Definition get_metrics (lm : LiveMetrics) (proxy : option ProxyMetrics) (f : FsmState) : string :=
  (state_metrics (node_metrics lm) (restart_counts lm) f +:+
   match proxy with Some m => proxy_text (metrics_snapshot m) | None => "" end +:+
   spawn_text (task_spawn_counts lm) +:+
   duration_text (task_duration_snapshots lm))%string.
End metrics.

(** * Theorems *)

Section view_lemmas.
Context `{HI : HashIter}.

Lemma count_filterb_fmap {A B} (g : A → B) (p : B → bool) l : count (filterb p (g <$> l)) = count (filterb (p ∘ g) l).
Proof.
  unfold count. f_equal. induction l as [|x l IH]; csimpl; [done|]. destruct (p (g x)); csimpl; by rewrite IH.
Qed.
Lemma filterb_ext {A} (p q : A → bool) l : (∀ x, p x = q x) → filterb p l = filterb q l.
Proof. intros E. induction l as [|x l IH]; simpl; [done|]. by rewrite E, IH. Qed.
Lemma filterb_filterb {A} (p q : A → bool) l : filterb p (filterb q l) = filterb (λ x, q x && p x) l.
Proof. induction l as [|x l IH]; simpl; [done|]. destruct (q x); simpl; [destruct (p x)|]; by rewrite IH. Qed.

(** Counting the records of a map that satisfy a predicate. *)
Lemma size_filterb `{Countable K} {A} (P : A → Prop) `{!∀ x, Decision (P x)} (m : gmap K A) :
  length (filterb (λ x, bool_decide (P x)) (hm_values m)) = size (filter (λ '(_, x), P x) m).
Proof.
  rewrite <-length_map_to_list, map_filter_alt. unfold hm_values.
  assert (∀ l : list (K * A), NoDup l.*1 → NoDup (filter (λ '(_, x), P x) l).*1) as Hnd.
  { induction l as [|[k x] l IH]; csimpl; intros Hl; [constructor|]. apply NoDup_cons in Hl as [Hk Hl].
    rewrite filter_cons. case_decide; [|by apply IH]. csimpl. apply NoDup_cons. split; [|by apply IH].
    intros ([k' y] & -> & [_ ?]%list_elem_of_filter)%list_elem_of_fmap. apply Hk, list_elem_of_fmap. by eexists. }
  rewrite map_to_list_to_map by (apply Hnd, NoDup_fst_map_to_list). rewrite <-(hm_iter_perm m).
  induction (hm_iter m) as [|[k x] l IH]; csimpl; [done|].
  rewrite filter_cons. case_bool_decide; case_decide; csimpl; congruence.
Qed.

Lemma shown_healthy st : bool_decide (show_alloc_status st = "healthy"%string) = bool_decide (st = Healthy).
Proof. by destruct st; apply bool_decide_ext. Qed.

(** What one round of the status loop adds to the memory. *)
Definition memory_avail (f : FsmState) (entry : Z * FsmNode) : Z :=
  default 0 (memory_available <$> node_available_resources f entry.1).
Definition sum_Z {A} (g : A → Z) (l : list A) : Z := foldr (λ x s, g x + s) 0 l.

Lemma sum_Z_nonneg {A} (g : A → Z) l : Forall (λ x, 0 ≤ g x) l → 0 ≤ sum_Z g l.
Proof. induction 1; simpl; lia. Qed.
Lemma sum_Z_le {A} (g h : A → Z) l : Forall (λ x, g x ≤ h x) l → sum_Z g l ≤ sum_Z h l.
Proof. induction 1; simpl; lia. Qed.

Lemma add_node_memory f l acc mem avail :
  acc.1.2 = mem → acc.2 = avail → 0 ≤ mem → 0 ≤ avail →
  Forall (λ e, 0 ≤ memory_avail f e ∧ 0 ≤ memory_total (fn_resources e.2)) l →
  mem + sum_Z (λ e, memory_total (fn_resources e.2)) l ≤ u64_max →
  avail + sum_Z (memory_avail f) l ≤ u64_max →
  let r := foldl (add_node f) acc l in
  r.1.2 = mem + sum_Z (λ e, memory_total (fn_resources e.2)) l ∧ r.2 = avail + sum_Z (memory_avail f) l.
Proof.
  revert acc mem avail.
  induction l as [|[nid node] l IH]; intros acc mem avail Em Ea Hm Ha Hl Hs1 Hs2; cbn [foldl sum_Z foldr] in *; [lia|].
  inversion_clear Hl as [|? ? [Ha1 Ht1] Hl']. cbn [snd] in *.
  assert (0 ≤ sum_Z (λ e, memory_total (fn_resources e.2)) l) as Hn1.
  { apply sum_Z_nonneg. eapply Forall_impl; [exact Hl'|]. naive_solver. }
  assert (0 ≤ sum_Z (memory_avail f) l) as Hn2.
  { apply sum_Z_nonneg. eapply Forall_impl; [exact Hl'|]. naive_solver. }
  unfold sum_Z in Hn1, Hn2.
  assert ((add_node f acc (nid, node)).1.2 = mem + memory_total (fn_resources node) ∧
          (add_node f acc (nid, node)).2 = avail + memory_avail f (nid, node)) as [E1 E2].
  { destruct acc as [[[c ca] m] ma]. simpl in Em, Ea. subst m ma. unfold add_node, memory_avail in *. cbn [fst] in *.
    assert (∀ x y, 0 ≤ x → 0 ≤ y → x + y ≤ u64_max → u64_add x y = x + y) as Hadd by (intros; apply wrap64_small; lia).
    destruct (node_available_resources f nid); cbn [fst snd default fmap option_fmap option_map id] in *;
      rewrite ?Hadd by lia; lia. }
  destruct (IH _ _ _ E1 E2) as [-> ->]; try done; unfold sum_Z; lia.
Qed.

★ ★ ★ ★ ★

(Task item): Print only these lines, please. They run from the start of the entries above to the line containing "as [Hk Hl].", both ends included, and must match exactly.

(Solution for this task):
Definition get_metrics (lm : LiveMetrics) (proxy : option ProxyMetrics) (f : FsmState) : string :=
  (state_metrics (node_metrics lm) (restart_counts lm) f +:+
   match proxy with Some m => proxy_text (metrics_snapshot m) | None => "" end +:+
   spawn_text (task_spawn_counts lm) +:+
   duration_text (task_duration_snapshots lm))%string.
End metrics.

(** * Theorems *)

Section view_lemmas.
Context `{HI : HashIter}.

Lemma count_filterb_fmap {A B} (g : A → B) (p : B → bool) l : count (filterb p (g <$> l)) = count (filterb (p ∘ g) l).
Proof.
  unfold count. f_equal. induction l as [|x l IH]; csimpl; [done|]. destruct (p (g x)); csimpl; by rewrite IH.
Qed.
Lemma filterb_ext {A} (p q : A → bool) l : (∀ x, p x = q x) → filterb p l = filterb q l.
Proof. intros E. induction l as [|x l IH]; simpl; [done|]. by rewrite E, IH. Qed.
Lemma filterb_filterb {A} (p q : A → bool) l : filterb p (filterb q l) = filterb (λ x, q x && p x) l.
Proof. induction l as [|x l IH]; simpl; [done|]. destruct (q x); simpl; [destruct (p x)|]; by rewrite IH. Qed.

(** Counting the records of a map that satisfy a predicate. *)
Lemma size_filterb `{Countable K} {A} (P : A → Prop) `{!∀ x, Decision (P x)} (m : gmap K A) :
  length (filterb (λ x, bool_decide (P x)) (hm_values m)) = size (filter (λ '(_, x), P x) m).
Proof.
  rewrite <-length_map_to_list, map_filter_alt. unfold hm_values.
  assert (∀ l : list (K * A), NoDup l.*1 → NoDup (filter (λ '(_, x), P x) l).*1) as Hnd.
  { induction l as [|[k x] l IH]; csimpl; intros Hl; [constructor|]. apply NoDup_cons in Hl as [Hk Hl].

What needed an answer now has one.